* _Your assignment_:
Look through the data below and extract, unchanged, the lines from the one that contains "f_len : option" to the one that contains "raw ← invalid", both included.
[Opening Source records section]
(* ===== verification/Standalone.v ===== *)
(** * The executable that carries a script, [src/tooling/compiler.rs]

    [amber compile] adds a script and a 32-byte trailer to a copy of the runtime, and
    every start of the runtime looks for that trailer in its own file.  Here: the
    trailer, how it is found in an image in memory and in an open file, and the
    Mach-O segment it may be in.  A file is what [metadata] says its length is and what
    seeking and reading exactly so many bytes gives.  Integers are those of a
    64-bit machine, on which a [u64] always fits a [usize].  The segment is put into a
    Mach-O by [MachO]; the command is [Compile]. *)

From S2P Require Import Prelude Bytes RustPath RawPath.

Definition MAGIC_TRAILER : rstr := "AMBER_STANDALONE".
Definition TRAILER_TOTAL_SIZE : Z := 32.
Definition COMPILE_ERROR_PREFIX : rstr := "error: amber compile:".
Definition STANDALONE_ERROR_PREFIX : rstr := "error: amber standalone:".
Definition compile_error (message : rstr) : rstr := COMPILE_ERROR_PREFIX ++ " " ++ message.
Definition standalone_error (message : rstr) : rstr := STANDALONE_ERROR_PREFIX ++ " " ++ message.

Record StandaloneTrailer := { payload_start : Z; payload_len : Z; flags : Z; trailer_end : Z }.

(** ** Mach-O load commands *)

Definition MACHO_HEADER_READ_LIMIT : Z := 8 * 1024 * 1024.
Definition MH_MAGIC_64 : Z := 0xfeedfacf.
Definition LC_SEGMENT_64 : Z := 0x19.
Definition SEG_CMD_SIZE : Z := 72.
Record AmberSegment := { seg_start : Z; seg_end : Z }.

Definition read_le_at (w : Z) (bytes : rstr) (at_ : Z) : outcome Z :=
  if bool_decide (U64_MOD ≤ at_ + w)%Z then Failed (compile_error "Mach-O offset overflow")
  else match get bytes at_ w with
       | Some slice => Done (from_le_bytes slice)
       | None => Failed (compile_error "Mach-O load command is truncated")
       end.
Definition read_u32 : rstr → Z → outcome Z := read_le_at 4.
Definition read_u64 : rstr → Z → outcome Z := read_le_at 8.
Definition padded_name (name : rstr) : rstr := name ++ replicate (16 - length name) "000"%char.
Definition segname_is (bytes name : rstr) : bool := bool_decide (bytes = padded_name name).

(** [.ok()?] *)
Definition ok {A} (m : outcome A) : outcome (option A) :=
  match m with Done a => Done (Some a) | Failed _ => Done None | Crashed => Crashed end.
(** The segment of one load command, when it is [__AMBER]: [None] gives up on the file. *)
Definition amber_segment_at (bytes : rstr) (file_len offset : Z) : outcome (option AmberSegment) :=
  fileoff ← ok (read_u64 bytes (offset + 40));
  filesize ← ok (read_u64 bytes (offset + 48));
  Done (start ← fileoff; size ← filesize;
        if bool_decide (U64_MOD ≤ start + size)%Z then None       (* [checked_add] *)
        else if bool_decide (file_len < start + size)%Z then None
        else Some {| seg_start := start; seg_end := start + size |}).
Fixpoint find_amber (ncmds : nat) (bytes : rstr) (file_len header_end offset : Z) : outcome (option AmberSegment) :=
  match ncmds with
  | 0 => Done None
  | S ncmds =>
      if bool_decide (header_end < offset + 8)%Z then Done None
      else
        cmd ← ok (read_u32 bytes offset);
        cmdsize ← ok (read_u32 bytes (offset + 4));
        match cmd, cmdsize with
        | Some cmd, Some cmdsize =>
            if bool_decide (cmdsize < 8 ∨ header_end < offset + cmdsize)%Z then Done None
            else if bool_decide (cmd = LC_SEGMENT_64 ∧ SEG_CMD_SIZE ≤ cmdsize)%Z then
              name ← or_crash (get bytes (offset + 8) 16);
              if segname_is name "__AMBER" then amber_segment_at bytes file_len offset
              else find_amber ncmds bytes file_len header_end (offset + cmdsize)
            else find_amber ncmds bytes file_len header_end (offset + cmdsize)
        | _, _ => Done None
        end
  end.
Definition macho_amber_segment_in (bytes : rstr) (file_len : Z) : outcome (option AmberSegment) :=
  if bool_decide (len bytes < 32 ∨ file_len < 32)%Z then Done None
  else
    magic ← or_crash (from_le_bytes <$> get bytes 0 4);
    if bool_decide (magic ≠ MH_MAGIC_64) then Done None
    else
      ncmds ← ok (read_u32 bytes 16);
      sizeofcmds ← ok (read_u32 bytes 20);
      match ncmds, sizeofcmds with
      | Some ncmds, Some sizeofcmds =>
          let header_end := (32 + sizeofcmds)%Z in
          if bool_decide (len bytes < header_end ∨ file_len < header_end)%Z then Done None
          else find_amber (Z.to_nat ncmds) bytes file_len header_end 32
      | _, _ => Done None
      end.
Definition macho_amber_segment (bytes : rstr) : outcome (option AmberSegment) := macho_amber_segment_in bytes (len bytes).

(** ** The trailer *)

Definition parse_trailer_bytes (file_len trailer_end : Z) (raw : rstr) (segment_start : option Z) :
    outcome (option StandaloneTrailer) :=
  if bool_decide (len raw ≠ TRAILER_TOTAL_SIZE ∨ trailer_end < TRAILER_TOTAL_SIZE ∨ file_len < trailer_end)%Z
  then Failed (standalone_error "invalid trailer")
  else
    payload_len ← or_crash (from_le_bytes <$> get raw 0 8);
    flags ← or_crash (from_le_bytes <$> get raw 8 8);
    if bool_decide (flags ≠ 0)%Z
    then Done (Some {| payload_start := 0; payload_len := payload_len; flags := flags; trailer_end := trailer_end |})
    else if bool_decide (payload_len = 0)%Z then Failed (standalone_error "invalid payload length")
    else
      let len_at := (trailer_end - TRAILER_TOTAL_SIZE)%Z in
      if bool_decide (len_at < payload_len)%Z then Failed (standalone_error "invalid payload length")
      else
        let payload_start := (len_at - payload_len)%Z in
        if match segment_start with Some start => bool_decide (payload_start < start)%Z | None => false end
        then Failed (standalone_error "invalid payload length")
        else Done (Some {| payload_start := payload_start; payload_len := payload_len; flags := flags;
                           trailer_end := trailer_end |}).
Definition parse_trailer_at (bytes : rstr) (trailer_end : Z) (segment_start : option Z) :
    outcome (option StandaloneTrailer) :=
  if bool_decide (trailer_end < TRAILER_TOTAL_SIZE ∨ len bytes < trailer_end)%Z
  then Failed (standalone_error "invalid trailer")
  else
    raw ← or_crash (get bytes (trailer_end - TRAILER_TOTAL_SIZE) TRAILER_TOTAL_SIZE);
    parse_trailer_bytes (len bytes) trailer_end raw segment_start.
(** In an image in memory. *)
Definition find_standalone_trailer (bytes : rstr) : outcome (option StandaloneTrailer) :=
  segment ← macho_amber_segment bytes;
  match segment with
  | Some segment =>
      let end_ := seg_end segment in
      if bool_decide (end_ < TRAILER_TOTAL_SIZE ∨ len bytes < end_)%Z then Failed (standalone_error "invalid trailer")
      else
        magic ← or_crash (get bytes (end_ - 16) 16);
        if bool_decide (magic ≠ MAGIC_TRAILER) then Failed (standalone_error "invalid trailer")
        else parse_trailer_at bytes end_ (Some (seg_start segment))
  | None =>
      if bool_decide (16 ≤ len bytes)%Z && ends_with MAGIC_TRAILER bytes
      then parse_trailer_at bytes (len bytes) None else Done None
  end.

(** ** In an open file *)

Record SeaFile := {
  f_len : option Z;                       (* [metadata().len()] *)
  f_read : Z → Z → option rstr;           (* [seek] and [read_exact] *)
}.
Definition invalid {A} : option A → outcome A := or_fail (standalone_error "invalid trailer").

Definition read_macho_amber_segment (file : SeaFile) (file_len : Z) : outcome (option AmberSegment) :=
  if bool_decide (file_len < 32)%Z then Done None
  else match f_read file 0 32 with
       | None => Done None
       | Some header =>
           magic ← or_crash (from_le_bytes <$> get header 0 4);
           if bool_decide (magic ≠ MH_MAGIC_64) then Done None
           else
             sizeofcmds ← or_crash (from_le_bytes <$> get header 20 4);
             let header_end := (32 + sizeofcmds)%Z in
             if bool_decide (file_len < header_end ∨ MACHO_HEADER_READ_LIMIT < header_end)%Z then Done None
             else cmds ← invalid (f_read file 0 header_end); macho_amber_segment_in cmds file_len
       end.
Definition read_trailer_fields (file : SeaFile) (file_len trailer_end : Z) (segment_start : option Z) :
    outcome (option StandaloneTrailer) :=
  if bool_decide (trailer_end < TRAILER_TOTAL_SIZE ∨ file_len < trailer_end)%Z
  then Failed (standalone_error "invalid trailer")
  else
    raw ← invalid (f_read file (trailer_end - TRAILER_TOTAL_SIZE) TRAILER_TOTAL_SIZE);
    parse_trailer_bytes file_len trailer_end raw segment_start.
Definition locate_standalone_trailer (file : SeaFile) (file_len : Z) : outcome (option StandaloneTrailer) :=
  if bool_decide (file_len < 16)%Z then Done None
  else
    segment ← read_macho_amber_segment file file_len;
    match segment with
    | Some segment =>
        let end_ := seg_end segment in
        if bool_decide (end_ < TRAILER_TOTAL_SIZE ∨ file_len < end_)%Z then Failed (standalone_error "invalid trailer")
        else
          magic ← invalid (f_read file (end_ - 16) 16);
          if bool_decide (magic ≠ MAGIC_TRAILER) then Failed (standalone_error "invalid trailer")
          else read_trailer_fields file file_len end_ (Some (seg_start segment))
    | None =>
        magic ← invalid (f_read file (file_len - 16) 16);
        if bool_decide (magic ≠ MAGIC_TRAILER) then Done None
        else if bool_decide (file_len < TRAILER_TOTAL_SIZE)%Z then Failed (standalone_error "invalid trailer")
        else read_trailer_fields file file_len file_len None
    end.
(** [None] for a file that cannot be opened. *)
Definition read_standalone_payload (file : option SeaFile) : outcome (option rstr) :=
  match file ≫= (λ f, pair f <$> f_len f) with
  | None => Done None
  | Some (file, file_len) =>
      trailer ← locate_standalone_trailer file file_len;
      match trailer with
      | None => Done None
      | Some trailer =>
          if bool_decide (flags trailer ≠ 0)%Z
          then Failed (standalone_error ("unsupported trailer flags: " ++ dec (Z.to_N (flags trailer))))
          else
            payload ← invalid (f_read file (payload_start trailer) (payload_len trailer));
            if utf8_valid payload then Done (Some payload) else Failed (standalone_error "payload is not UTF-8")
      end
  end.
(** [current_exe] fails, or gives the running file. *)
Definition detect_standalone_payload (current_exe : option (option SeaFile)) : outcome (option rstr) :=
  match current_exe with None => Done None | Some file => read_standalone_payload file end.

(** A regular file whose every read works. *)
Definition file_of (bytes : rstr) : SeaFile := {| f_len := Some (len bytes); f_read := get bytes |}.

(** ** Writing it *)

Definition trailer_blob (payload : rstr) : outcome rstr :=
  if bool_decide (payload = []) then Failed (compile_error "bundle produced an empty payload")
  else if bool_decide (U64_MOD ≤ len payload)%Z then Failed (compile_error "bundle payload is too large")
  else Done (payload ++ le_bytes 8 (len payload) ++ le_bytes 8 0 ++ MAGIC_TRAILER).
[Closing Source records section]
* _Written reply_:
  f_len : option Z;                       (* [metadata().len()] *)
  f_read : Z → Z → option rstr;           (* [seek] and [read_exact] *)
}.
Definition invalid {A} : option A → outcome A := or_fail (standalone_error "invalid trailer").

Definition read_macho_amber_segment (file : SeaFile) (file_len : Z) : outcome (option AmberSegment) :=
  if bool_decide (file_len < 32)%Z then Done None
  else match f_read file 0 32 with
       | None => Done None
       | Some header =>
           magic ← or_crash (from_le_bytes <$> get header 0 4);
           if bool_decide (magic ≠ MH_MAGIC_64) then Done None
           else
             sizeofcmds ← or_crash (from_le_bytes <$> get header 20 4);
             let header_end := (32 + sizeofcmds)%Z in
             if bool_decide (file_len < header_end ∨ MACHO_HEADER_READ_LIMIT < header_end)%Z then Done None
             else cmds ← invalid (f_read file 0 header_end); macho_amber_segment_in cmds file_len
       end.
Definition read_trailer_fields (file : SeaFile) (file_len trailer_end : Z) (segment_start : option Z) :
    outcome (option StandaloneTrailer) :=
  if bool_decide (trailer_end < TRAILER_TOTAL_SIZE ∨ file_len < trailer_end)%Z
  then Failed (standalone_error "invalid trailer")
  else
    raw ← invalid (f_read file (trailer_end - TRAILER_TOTAL_SIZE) TRAILER_TOTAL_SIZE);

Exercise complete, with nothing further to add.